(* ===== verification/FileData.v ===== *)
(** * File contents (DiskInode::get_block_id, read_at, write_at)

    A file is the bytes of its data blocks in order; [read_at] returns a
    segment of it and [write_at] replaces one, whatever the alignment to
    blocks and whichever of the three levels of the tree the blocks hang
    from. *)

From S2P Require Import Prelude BlockCache Bitmap Layout Tree.

(** The position in the block list of the [k]-th data block. *)
Definition data_pos (k : Z) : Z :=
  if k <? 28 then k else if k <? 156 then k + 1
  else 159 + 129 * ((k - 156) / 128) + (k - 156) mod 128.

Lemma data_pos_inj j k : 0 <= j -> 0 <= k -> data_pos j = data_pos k -> j = k.
Proof.
  intros Hj Hk. unfold data_pos. pose proof (Z.mod_pos_bound (j - 156) 128). pose proof (Z.mod_pos_bound (k - 156) 128).
  destruct (Z.ltb_spec j 28), (Z.ltb_spec j 156), (Z.ltb_spec k 28), (Z.ltb_spec k 156); zdiv_lia.
Qed.

Lemma data_pos_range k n : 0 <= k < n -> 0 <= data_pos k < tree_len n.
Proof.
  intros Hk. unfold data_pos, tree_len. pose proof (subs_bounds n).
  assert (156 <= k -> (k - 156) / 128 < subs n) by (intros; unfold subs; zdiv_lia).
  destruct (Z.ltb_spec k 28), (Z.ltb_spec k 156), (Z.ltb_spec 28 n), (Z.ltb_spec 156 n); zdiv_lia.
Qed.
————————
- WORK TO COMPLETE
Every line from the one that holds "destruct (Z.ltb_spec k" to the end of the data above should be given again exactly, with that line and the last one both kept.

- OUTPUT BELOW
  destruct (Z.ltb_spec k 28), (Z.ltb_spec k 156), (Z.ltb_spec 28 n), (Z.ltb_spec 156 n); zdiv_lia.
Qed.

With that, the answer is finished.